An expected reward function from $s,a$ is all you need to construct valid Bellman equations for value functions. For example

$$q_{\pi}(s,a) = r(s,a) + \gamma\sum_{s'}p(s'|s,a)\sum_{a'}\pi(a'|s')q(s',a')$$

is a valid way of writing the Bellman equation for action values. You can derive this from $r(s,a) = \sum_{r,s'}rp(r,s'|s,a)$ and $q_{\pi}(s,a) = \sum_{r,s'}p(r,s'|s,a)(r + \gamma\sum_{a'}\pi(a'|s')q(s',a'))$ if you have the equations in that form.

However, in general there is no such thing as an "expected state" when there is more than one possible outcome (i.e. in environments with stochastic state transitions).

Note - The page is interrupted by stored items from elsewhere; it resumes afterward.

(* ===== verification/Prelude.v ===== *)
(** * The Linux Programming Interface: a verification library

    The repository holds the programs of the book: one directory per topic, each
    with small library modules and with programs that use them.  All programs
    report errors and read numeric arguments through lib/; servers, clients and
    tools are built from the modules of their own directory.  The library models
    the modules and programs that carry logic of their own, and proves what they
    promise.

    ** How C is modelled

    A function that computes is a Rocq function.  A function that makes system
    calls, prints or ends the process is a [prog] (Sys.v): a tree of calls whose
    branches are the replies of the kernel.  [run] executes it against a kernel;
    [wp] quantifies over all kernels whose replies are legal, so that failures,
    short transfers, interruptions and full disks are all covered.  [posix] is
    the documented behaviour that theorems rely on; [posix_inhabited] shows that
    some kernel has it after every history.  Effects are read off the history of
    calls: open descriptors, bytes read and written, signal mask, and so on.
    errno is the argument of [Err]; where a function returns -1 and its callers
    do not look at errno, the result is -1.  exit, _exit, abort and execve end a
    program ([Halt]), and so does undefined behaviour ([Undefined]): a theorem
    that excludes that outcome shows that the code does not run into it.

    fork() and clone() reply differently to parent and child, so a history is
    that of one of them, and a theorem about a program that forks speaks of both.

    Concurrent programs (ShmXfr.v, ProdCons.v, Multijoin.v, OneTimeInit.v,
    SemInit.v, Userns.v, ThreadIncr.v, Pipes.v, SigSync.v, Lockstep.v, CondVar.v,
    Strerror.v, Barrier.v, FileRaces.v) are step relations: each statement between two
    synchronization points, or each call of a program tree, is a step of one process
    or thread, and the steps interleave arbitrarily.  Their properties are invariants by
    induction on the run, absence of deadlock, and measures that bound the runs.

    Integers are Z with the wrap-around of their width written out ([int_of],
    [wrapu]); C strings are lists of characters without the null byte; an array
    of pointers is a list of options.  Code that is not in the repository is a
    parameter: the table of error names and strerror ([ErrText], LibErrors.v),
    the password and group files and libacl ([UserDb], [LibAcl] with
    [LibAclSpec], AclUpdate.v, with a reference implementation that satisfies the
    specification), the kernel that enforces a filter (Seccomp.v), the namespaces
    of a system (NsCapable.v), the messages of the C library ([SysErrlist],
    Strerror.v).  Prelude.v, this file, has the C library functions that the
    sources use (strchr, strtol, atoi, snprintf, decimal output) with their
    lemmas, and the tactics.

    ** Files, sources and theorems

    - LibErrors.v: lib/error_functions.c.
    - GetNum.v: lib/get_num.c.  [lib_functions]: the error exits never return, print
      one message, flush or do not flush stdout, and end the process; which numeric
      arguments are accepted and with what value.
    - InotifyCache.v: inotify/inotify_dtree.c, the watch cache, the root list and
      the functions that watch, rewrite, zap and rebuild subtrees; [dt] is the
      record of its global variables.  The invariant [wf] (no descriptor in
      two slots, unused slots empty) and the abstraction [abs] to a map from descriptors
      to pathnames; [subtree_updates] says what each operation does to that map.
    - InotifyEvents.v: the rest of inotify_dtree.c: decoding of events, one
      handler per case of processNextInotifyEvent, the read loop, interactive
      commands, options and main.  [inotify_events]: the invariant
      under every sequence of documented events, and what events and commands do to
      the cache.
    - StreamIO.v: sockets/rdwrn.c, read_line.c, read_line_buf.c.
      [stream_io]: bytes are transferred once and in order,
      lines are consumed exactly.
    - Sockets.v: sockets/inet_sockets.c, unix_sockets.c.  [socket_descriptors]:
      which descriptors are open afterwards, and what they are connected or bound
      to: addresses that getaddrinfo() returned for the host and the service.
    - SeqNum.v: the sequence number services, sockets/is_seqnum_sv.c and _cl.c,
      is_seqnum_v2_sv.c and _cl.c, pipes/fifo_seqnum_server.c and _client.c.  The
      socket programs are written against the class [LineReader]; readLine is
      its instance.  [sequence_service]: which numbers are handed out, and when one
      can be handed out twice.
    - SvSem.v: svsem/binary_sems.c, event_flags.c, svsem_op.c and
      time/curr_time.c.  [svsem_library]: the protocols on the value of the
      semaphore that a number names in 16 bits, and the operation syntax.
    - ShmXfr.v: svshm/svshm_xfr_writer.c, svshm_xfr_reader.c, from the
      creation of the IPC objects to their removal.  [xfr_correct].
    - ProdCons.v: threads/prod_cons_cv.c.  [prod_cons_correct].
    - Multijoin.v: threads/thread_multijoin.c.  [multijoin_correct].
    - OneTimeInit.v: threads/one_time_init.c.  [one_time_init_once].
    - SemInit.v: svsem/svsem_good_init.c, svsem_bad_init.c.
    - SvmsgFile.v: svmsg/svmsg_file_server.c, svmsg_file_client.c.
      [file_transfer]: the calls of the server for one request, from open() to the
      end message, and what the client makes of the messages.
    - Setenv.v: proc/setenv.c.  [environment_updates].
    - FileIO.v: fileio/copy.c, seek_io.c.  [fileio_programs]: seek_io refines
      operations on the contents and the offset of a file.
    - FileLock.v: filelock/region_locking.c, create_pid_file.c.
    - Itimerspec.v: timers/itimerspec_from_str.c.
      [itimerspecFromStr_roundtrip].
    - ProcExec.v: procexec/system.c, execlp.c.  [exec_functions].
    - AclUpdate.v: users_groups/ugid_functions.c and acl/acl_update.c.
      [acl_update_correct].
    - FilePerms.v: files/file_perms.c.  [filePermStr_roundtrip].
    - Seccomp.v: the BPF filters and programs of seccomp/, with the checks and
      the interpreter of the kernel.  [seccomp_confines]: checked filters return,
      what each of the seven decides, and what a program can still do after it has installed
      its filter.
    - RawUdp.v: sockets/raw_send_udp.c, its headers and checksums in memory.
      [raw_send_udp_correct]: the checksum is that of RFC 1071, the packet is well
      formed, and how many bytes the copy in udpChecksum() really covers.
    - Scm.v: sockets/scm_functions.c, scm_rights_send.c and _recv.c,
      scm_multi_send.c and _recv.c, the ancillary data as bytes in memory.
    - NsCapable.v: namespaces/ns_capable.c.  [ns_capable_correct]: its answer is
      the rule of user_namespaces(7); which descriptors the search leaves open.
    - Userns.v: cap/cap_functions.c, namespaces/userns_functions.c,
      userns_child_exec.c, parent and child with the pipe between them.
      [userns_correct]: among others, the child executes only after the maps have
      been written.
    - Daemon.v: daemons/become_daemon.c.  [becomeDaemon_correct].
    - Tty.v: tty/tty_functions.c.
    - Pty.v: pty/pty_master_open.c, pty_fork.c, script.c, unbuffer.c.
      [pty_programs]: the terminal modes, ptyFork(), and what the programs pass on.
    - ThreadIncr.v: threads/thread_incr.c, its variants with a mutex, a spin lock
      and a read/write lock, thread_lock_speed.c and psem/thread_incr_psem.c,
      written against the class [Lock], with the four locks as instances.
      [increments_exact]: under a lock no increment is lost and the program ends;
      without one an increment can be lost.
    - Relay.v: the programs of sockets/ that pass bytes on: us_xfr and us_xfr_v2,
      is_echo, id_echo and ud_ucase, servers and clients.  [relay_programs]: what has
      been read, written and closed whenever one of their processes ends.
    - Pipes.v: pipes/simple_pipe.c, change_case.c, pipe_sync.c.  The two programs of
      calls that fork() leaves run side by side on pipes that hold bytes, with failing
      calls and killed processes.  [pipe_programs]: what has been displayed at every
      moment, absence of deadlock, finite runs.
    - SigSync.v: one machine for a process with a signal mask, a pending signal,
      a handler and children, and the class [SigProgram] of the programs that run
      on it: procexec/multi_SIGCHLD.c, fork_sig_sync.c, namespaces/simple_init.c.
      [signal_waits]: in which of them a wake-up can be lost, and how long they
      take.
    - LockShell.v: filelock/i_fcntl_locking.c.  [lock_programs]: PID files, and the
      commands of the locking shell against the meaning of their letters in fcntl(2).
    - ScmCred.v: sockets/scm_cred_send.c, scm_cred_recv.c.  [ancillary_data]: what
      these programs and those of Scm.v send encodes the descriptors and credentials,
      and what is received is exactly what the bytes encode.
    - PosixIpc.v: POSIX semaphores, message queues and shared memory as the
      kernel keeps them: names, objects that live on after their name is
      removed, and what each call does to them.
    - PosixTools.v: the programs of psem/, pmsg/ and pshm/ that create, use and
      remove one object.  [posix_tools]: what each does to the objects, and what
      it prints, for every list of arguments and every failure.
    - Lockstep.v: psem/psem_tty_lockstep_init.c and _second.c, two processes that
      take turns with two semaphores.  [lockstep_alternates].
    - SysvIpc.v: System V message queues, semaphore sets and shared memory segments
      as the kernel keeps them: keys, identifiers, and what each call does to them.
    - SysvTools.v: the programs of svmsg/, svsem/, svshm/ and svipc/ that create, use
      and remove one object.  [sysv_tools]: what each does to the objects, and what it
      prints; the segments that svshm_attach attaches, where and with which flags.
    - CondVar.v: threads/prod_condvar.c, prod_no_condvar.c.  [prod_condvar_correct].
    - Strerror.v: threads/strerror.c, strerror_tls.c, strerror_tsd.c and the test
      strerror_test.c.  [strerror_thread_safe]: which versions can be used by
      several threads.
    - Barrier.v: threads/pthread_barrier_demo.c.  [barrier_correct].
    - RandDtree.v: inotify/rand_dtree.c.  [rand_dtree_safe]: which changes of the
      file system the program can make, and where: below its argument, unless that has
      the marker in its own pathname; and where it runs into undefined behaviour.
    - WaitStatus.v: procexec/print_wait_status.c, child_status.c and
      signals/signal_functions.c.  [child_changes].
    - Sendfile.v: sockets/sendfile.c.
    - Epoll.v: altio/epoll_input.c.  [epoll_input_closes].
    - Launchers.v: namespaces/unshare.c, ns_exec.c, ns_run.c, ns_exec_map.c,
      ns_child_exec.c, cred_launcher.c and cap/cap_launcher.c.  [launchers]: what a process
      has changed when it executes its command.
    - FileRaces.v: fileio/atomic_append.c, bad_exclusive_open.c, by any number of
      processes.  [race_programs]: which of these and of the programs of SemInit.v have
      a race.
    - Copying.v: fileio/ex.tee.c, ex.seek_write.c, filebuff/copy.c, write_bytes.c,
      mmap/mmcopy.c, mmcat.c.  [copy_programs]: what these programs and sendfile()
      transfer.

    ** Loops and fuel

    Loops over data are structural or have fuel that the caller computes from
    the data and that is proved to be enough (the search through PATH, the
    entries of an ACL, the environment).  Loops that go on as long as the kernel
    makes them (interrupted calls, streams, services) carry a fuel argument, and
    their theorems say what the kernel must have delivered before the fuel can
    run out: that many interruptions, bytes, events or clients.  Where a theorem
    asks for enough fuel, the bound is given by the data: the messages of a file
    ([file_transfer]), twice the entries to apply above those of the ACL
    ([acl_update_correct]).  The checksum loop needs three rounds
    ([fold16_returns]), a filter no more steps than it has instructions
    ([seccomp_confines]), the search for an ancestor namespace one round
    more than the 32 levels that the kernel allows.  [xfr_correct], [multijoin_correct],
    [one_time_init_once], [increments_exact], [pipe_programs], [signal_waits],
    [lockstep_alternates], [prod_condvar_correct], [strerror_thread_safe] and
    [barrier_correct] have measures instead.

    ** What is not modelled

    Formatting with printf is done where the text is built; only what the
    theorems speak of is parsed or printed by definitions of the library.
    getopt is replaced by the sequence of options that it returns.  Allocation
    failures are modelled where the source tests for them; where it does not
    (strdup in itimerspecFromStr and execlp), the result is assumed to be
    storage, except in zapSubtree, where the failure is an outcome of its own.
    Signal handlers are registered, and what they do is modelled for grimReaper
    and for the programs of SigSync.v.  Programs that demonstrate one system call each, the Go and shell
    scripts, the exercise skeletons, and the programs that only print what the
    kernel reports are left out.  Candidates for extension, in order:
    altio/self_pipe.c, pty/pty_master_open_bsd.c, signals/sig_receiver.c with sig_sender.c,
    the pshm_seqnum and pmsg services, procexec/multi_wait.c. *)

From stdpp Require Export base list option numbers gmap strings.
From Stdlib Require Export ZArith Lia Ascii.
From Stdlib Require String.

You can take a mean of the state vector representations over the samples you see for $s'$ but that is not the same thing at all and could easily be a representation of an unreachable/nonsense state.

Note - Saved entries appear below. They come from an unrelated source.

(* ===== verification/GetNum.v ===== *)
(** * lib/get_num.c: numeric command-line arguments

    [getLong] and [getInt] convert an argument or end the process with a
    diagnostic.  An argument is [None] for a null pointer. *)

From S2P Require Import Prelude Sys LibErrors.

Definition GN_NONNEG : Z := 1.
Definition GN_GT_0 : Z := 2.
Definition GN_ANY_BASE : Z := 64.
Definition GN_BASE_8 : Z := 128.
Definition GN_BASE_16 : Z := 256.

Definition gnFail {A} (fname msg : list ascii) (arg name : option (list ascii)) : prog A :=
  print Stderr (fname ++ $" error") ;;;
  (match name with
   | Some n => print Stderr ($" (in " ++ n ++ $")")
   | None => Ret tt
   end) ;;;
  print Stderr ($": " ++ msg ++ [NL]) ;;;
  (match arg with
   | Some ((_ :: _) as a) => print Stderr ($"        offending text: " ++ a ++ [NL])
   | _ => Ret tt
   end) ;;;
  Halt (Exit EXIT_FAILURE).

Definition gn_base (flags : Z) : Z :=
  if flag flags GN_ANY_BASE then 0
  else if flag flags GN_BASE_8 then 8
  else if flag flags GN_BASE_16 then 16 else 10.

Definition getNum (fname : list ascii) (arg : option (list ascii)) (flags : Z)
    (name : option (list ascii)) : prog Z :=
  match arg with
  | None | Some [] => gnFail fname ($"null or empty string") arg name
  | Some s =>
      let r := strtol s (gn_base flags) in
      if st_erange r then gnFail fname ($"strtol() failed") arg name
      else match st_end r with
      | _ :: _ => gnFail fname ($"nonnumeric characters") arg name
      | [] =>
          let v := st_val r in
          if flag flags GN_NONNEG && (v <? 0)
          then gnFail fname ($"negative value not allowed") arg name
          else if flag flags GN_GT_0 && (v <=? 0)
          then gnFail fname ($"value must be > 0") arg name
          else Ret v
      end
  end.

Definition getLong (arg : option (list ascii)) (flags : Z) (name : option (list ascii)) : prog Z :=
  getNum ($"getLong") arg flags name.

Definition getInt (arg : option (list ascii)) (flags : Z) (name : option (list ascii)) : prog Z :=
  res <- getNum ($"getInt") arg flags name ;;
  if (res >? INT_MAX) || (res <? INT_MIN)
  then gnFail ($"getInt") ($"integer out of range") arg name
  else Ret res.

(** ** What an acceptable argument is

    The grammar of a decimal argument: white space, an optional sign, digits. *)

Definition value (ds : list ascii) : Z :=
  fold_left (fun v c => v * 10 + digit_val c) ds 0.

Inductive sign_text : list ascii -> bool -> Prop :=
| NoSign : sign_text [] false
| Plus : sign_text ["+"%char] false
| Minus : sign_text ["-"%char] true.

Inductive numeral (s : list ascii) (v : Z) : Prop :=
| Numeral (sp sg ds : list ascii) (neg : bool) :
    s = sp ++ sg ++ ds ->
    Forall (fun c => isspace c = true) sp ->
    sign_text sg neg ->
    ds <> [] -> Forall (fun c => isdigit c = true) ds ->
    v = (if neg then - value ds else value ds) ->
    numeral s v.

(** ** Lemmas *)

Lemma isdigit_digit_val c : isdigit c = true <-> digit_val c < 10.
Proof.
  split; intros Hc.
  - unfold digit_val, isdigit in *. rewrite Hc. unfold in_range in Hc.
    change (ord "0") with 48 in Hc. change (ord "9") with 57 in Hc. lia.
  - destruct (isdigit c) eqn:Hd; [done|]. apply nondigit_val in Hd. lia.
Qed.

Lemma digits_all ds acc :
  Forall (fun c => isdigit c = true) ds ->
  digits 10 acc ds = (fold_left (fun v c => v * 10 + digit_val c) ds acc, length ds, []).
Proof.
  intros Hds. revert acc. induction Hds as [|c ds Hc _ IH]; intros acc; simpl; [done|].
  apply isdigit_digit_val in Hc. zcase; [|lia]. by rewrite IH.
Qed.

Lemma digits_end base acc s v n :
  base = 10 -> digits base acc s = (v, n, []) ->
  Forall (fun c => isdigit c = true) s /\ n = length s /\
  v = fold_left (fun v c => v * 10 + digit_val c) s acc.
Proof.
  intros ->. revert acc v n. induction s as [|c s IH]; intros acc v n; simpl; [naive_solver|].
  zcase; [|done]. destruct (digits 10 _ s) as [[v' n'] r] eqn:Hd. intros [= <- <- ->].
  destruct (IH _ _ _ Hd) as (? & ? & ?). split_and!; [|lia|done].
  constructor; [by apply isdigit_digit_val|done].
Qed.

Lemma skip_space_app sp s :
  Forall (fun c => isspace c = true) sp -> skip_space (sp ++ s) = skip_space s.
Proof. induction 1 as [|c sp Hc _ IH]; simpl; [done|]. by rewrite Hc. Qed.

Lemma skip_space_split s :
  exists sp, s = sp ++ skip_space s /\ Forall (fun c => isspace c = true) sp.
Proof.
  induction s as [|c s IH]; simpl; [by exists []|].
  destruct (isspace c) eqn:Hc; [|by exists []].
  destruct IH as (sp & Hs & Hsp). exists (c :: sp). split; [by rewrite Hs at 1|by constructor].
Qed.

Lemma digit_not_special c :
  isdigit c = true ->
  isspace c = false /\ Ascii.eqb c "-" = false /\ Ascii.eqb c "+" = false.
Proof.
  intros Hc. assert (ord c = 32 \/ 9 <= ord c <= 13 -> False) as Hn.
  { unfold isdigit, in_range in Hc. change (ord "0") with 48 in Hc. lia. }
  split_and!.
  - unfold isspace. repeat zcase; simpl; naive_solver lia.
  - by destruct (Ascii.eqb_spec c "-"); subst.
  - by destruct (Ascii.eqb_spec c "+"); subst.
Qed.

(** [strtol] in base 10 accepts the whole of [s] exactly when [s] is a numeral. *)
Lemma strtol_numeral s v :
  is_long v -> s <> [] -> strtol s 10 = Strtol v [] false <-> numeral s v.
Proof.
  intros Hv Hs0. unfold strtol. split.
  - destruct (skip_space_split s) as (sp & Hs & Hsp).
    destruct (sign_of (skip_space s)) as [neg s1] eqn:Hsg. simpl.
    destruct (digits 10 0 s1) as [[u n] rest] eqn:Hd.
    destruct n as [|n]; [by intros [= _ ->]|].
    repeat zcase; intros [= <- ->]; try (unfold is_long in *; lia).
    apply digits_end in Hd as (Hds & Hn & ->); [|done].
    assert (s1 <> []) by (by destruct s1).
    assert (exists sg, skip_space s = sg ++ s1 /\ sign_text sg neg) as (sg & Heq & Hsgt).
    { destruct (skip_space s) as [|c t]; simpl in Hsg; [naive_solver|].
      destruct (Ascii.eqb_spec c "-") as [->|];
        [injection Hsg as <- <-; by exists ["-"%char]; split; [|apply Minus]|].
      destruct (Ascii.eqb_spec c "+") as [->|]; injection Hsg as <- <-;
        [by exists ["+"%char]; split; [|apply Plus]|by exists []; split; [|apply NoSign]]. }
    exists sp sg s1 neg; [|done..]. by rewrite Hs at 1; rewrite Heq.
  - intros [sp sg ds neg -> Hsp Hsg Hne Hds ->].
    destruct ds as [|d ds]; [done|]. pose proof (Forall_inv Hds) as Hd.
    destruct (digit_not_special d Hd) as (H1 & H2 & H3).
    rewrite skip_space_app by done.
    assert (sign_of (skip_space (sg ++ d :: ds)) = (neg, d :: ds)) as ->.
    { destruct Hsg; simpl; rewrite ?H1; simpl; rewrite ?H2, ?H3; done. }
    change (base_of 10 (d :: ds)) with (10, d :: ds). cbv beta iota zeta.
    rewrite digits_all by done. cbn [length]. fold (value (d :: ds)) in *.
    unfold is_long in *. repeat zcase; try lia. done.
Qed.

Lemma strtol_range s base v r : strtol s base = Strtol v r false -> is_long v.
Proof.
  unfold strtol, is_long, LONG_MIN, LONG_MAX. destruct (sign_of _) as [neg s1].
  destruct (base_of base s1) as [b s2]. destruct (digits b 0 s2) as [[u n] rest].
  destruct n; [intros [= <- _]; lia|]. repeat zcase; intros [= <- _]; lia.
Qed.

(** When the library accepts [s] with [flags]. *)
Definition accepted (s : list ascii) (flags v : Z) : Prop :=
  s <> [] /\ strtol s (gn_base flags) = Strtol v [] false /\
  (flag flags GN_NONNEG = true -> 0 <= v) /\ (flag flags GN_GT_0 = true -> 0 < v).

Lemma accepted_fun s flags v v' : accepted s flags v -> accepted s flags v' -> v = v'.
Proof. intros (_ & H1 & _) (_ & H2 & _). congruence. Qed.

Lemma getNum_cases fname arg flags name :
  (exists s v, arg = Some s /\ accepted s flags v /\ getNum fname arg flags name = Ret v) \/
  (exists msg, getNum fname arg flags name = gnFail fname msg arg name) /\
  (forall s v, arg = Some s -> ~ accepted s flags v).
Proof.
  unfold getNum, accepted. destruct arg as [[|c s]|];
    [right; split; [eauto|by intros ? v [= <-] [? _]]| |right; split; [eauto|done]].
  destruct (strtol (c :: s) (gn_base flags)) as [v rest [|]] eqn:Hst; simpl;
    [right; split; [eauto|intros ? v' [= <-]; rewrite Hst; naive_solver]|].
  destruct rest as [|x rest];
    [|right; split; [eauto|intros ? v' [= <-]; rewrite Hst; naive_solver]].
  destruct (flag flags GN_NONNEG), (flag flags GN_GT_0); simpl; repeat zcase; simpl.
  all: first
    [ left; exists (c :: s), v; rewrite Hst; split_and!; [done..| | |done]; intros; (done || lia)
    | right; split; [by eauto|]; intros ? v' [= <-]; rewrite Hst;
      intros (_ & [= <-] & H1 & H2); first [specialize (H1 eq_refl)|specialize (H2 eq_refl)]; lia
    | right; split; [by eauto|]; intros ? v' [= <-]; rewrite Hst;
      intros (_ & [= <-] & H1 & H2); specialize (H2 eq_refl); lia ].
Qed.

Lemma wp_gnFail {A} (E : env) fname msg arg name (Q : outcome A -> history -> Prop) h :
  (forall h', Q (Stop (Exit EXIT_FAILURE)) h') -> wp E (gnFail fname msg arg name) Q h.
Proof.
  intros HQ. unfold gnFail.
  destruct name, arg as [[|]|]; simpl; repeat (intros [] _); apply HQ.
Qed.

Lemma gnFail_neq {A} fname msg arg name (v : A) : gnFail fname msg arg name <> Ret v.
Proof. done. Qed.

(** [getInt] returns a value exactly when the argument is a nonempty string
    that strtol consumes whole, without overflow, in the base chosen by the
    flags (any base before octal before hexadecimal before decimal), whose sign
    the flags allow and which fits an int; in every other case, a null pointer
    included, it is the diagnostic of [gnFail]. *)
Lemma getInt_correct arg flags name :
  (exists s v, arg = Some s /\ accepted s flags v /\ is_int v /\ getInt arg flags name = Ret v) \/
  (exists msg, getInt arg flags name = gnFail ($"getInt") msg arg name) /\
  (forall s v, arg = Some s -> accepted s flags v -> ~ is_int v).
Proof.
  unfold getInt.
  destruct (getNum_cases ($"getInt") arg flags name) as [(s & v & -> & Ha & ->)|[[msg ->] Hno]].
  - simpl. unfold is_int.
    destruct ((v >? INT_MAX) || (v <? INT_MIN)) eqn:Hout.
    + right. split; [eauto|]. intros ? v' [= <-] Ha'.
      rewrite (accepted_fun _ _ _ _ Ha' Ha). lia.
    + left. exists s, v. split_and!; auto; lia.
  - right. split; [|intros s v Hs Ha; by destruct (Hno s v Hs)].
    exists msg. unfold gnFail. destruct name, arg as [[|]|]; done.
Qed.

(** With no flags, [getLong] returns [v] exactly when the argument is white
    space, an optional sign and at least one decimal digit, nothing else, and
    denotes [v], a value that fits a long. *)
Lemma getLong_decimal s v name :
  getLong (Some s) 0 name = Ret v <-> is_long v /\ numeral s v.
Proof.
  unfold getLong.
  destruct (getNum_cases ($"getLong") (Some s) 0 name)
    as [(s' & v' & [= <-] & (Hs & Hst & _) & ->)|[[msg ->] Hno]].
  - change (gn_base 0) with 10 in Hst. split.
    + intros [= <-]. assert (is_long v') by (by eapply strtol_range).
      split; [done|]. by apply strtol_numeral.
    + intros [Hv Hn]. apply strtol_numeral in Hn; [|done..]. congruence.
  - split; [intros Hc; by apply gnFail_neq in Hc|].
    intros [Hv Hn]. exfalso. apply (Hno s v eq_refl).
    assert (s <> []) by (destruct Hn as [sp sg ds neg -> _ _ Hne _ _]; by destruct sp, sg, ds).
    split_and!; [done| |done..]. change (gn_base 0) with 10. by apply strtol_numeral.
Qed.

(** [getInt] reads back the decimal text of every int. *)
Lemma getInt_roundtrip z name : is_int z -> getInt (Some (dec z)) 0 name = Ret z.
Proof.
  intros Hz. unfold getInt, getNum.
  assert (is_long z) as Hl.
  { unfold is_int, is_long, INT_MIN, INT_MAX, LONG_MIN, LONG_MAX in *. lia. }
  pose proof (strtol_dec z [] Hl ltac:(done)) as Hst. rewrite app_nil_r in Hst.
  change (gn_base 0) with 10. destruct (dec z) as [|c s] eqn:Hdec.
  { unfold strtol in Hst. simpl in Hst. injection Hst as Hst. subst. discriminate Hdec. }
  rewrite Hst. simpl. unfold is_int in Hz. repeat zcase; try lia. done.
Qed.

In some cases, the expectation $\mathbb{E}_{\pi}[x(S_{t+1})|S_t=s, A_t=a]$ where $x(s)$ creates a feature vector from any given state $s$, $x(s): \mathcal{S} \rightarrow \mathbb{R}^d$, can be meaningful. The broadest and most trivial example of this is for deterministic environments. You may be able to construct stochastic environments where there is a good interpretation of such a vector, even if it does not represent any reachable state.

Simple one-hot encoded states could maybe made to work like this by representing a probability distribution over states (this would also require re-interpretations of expected reward function and value functions). That is effectively a kernel density function over discrete state space.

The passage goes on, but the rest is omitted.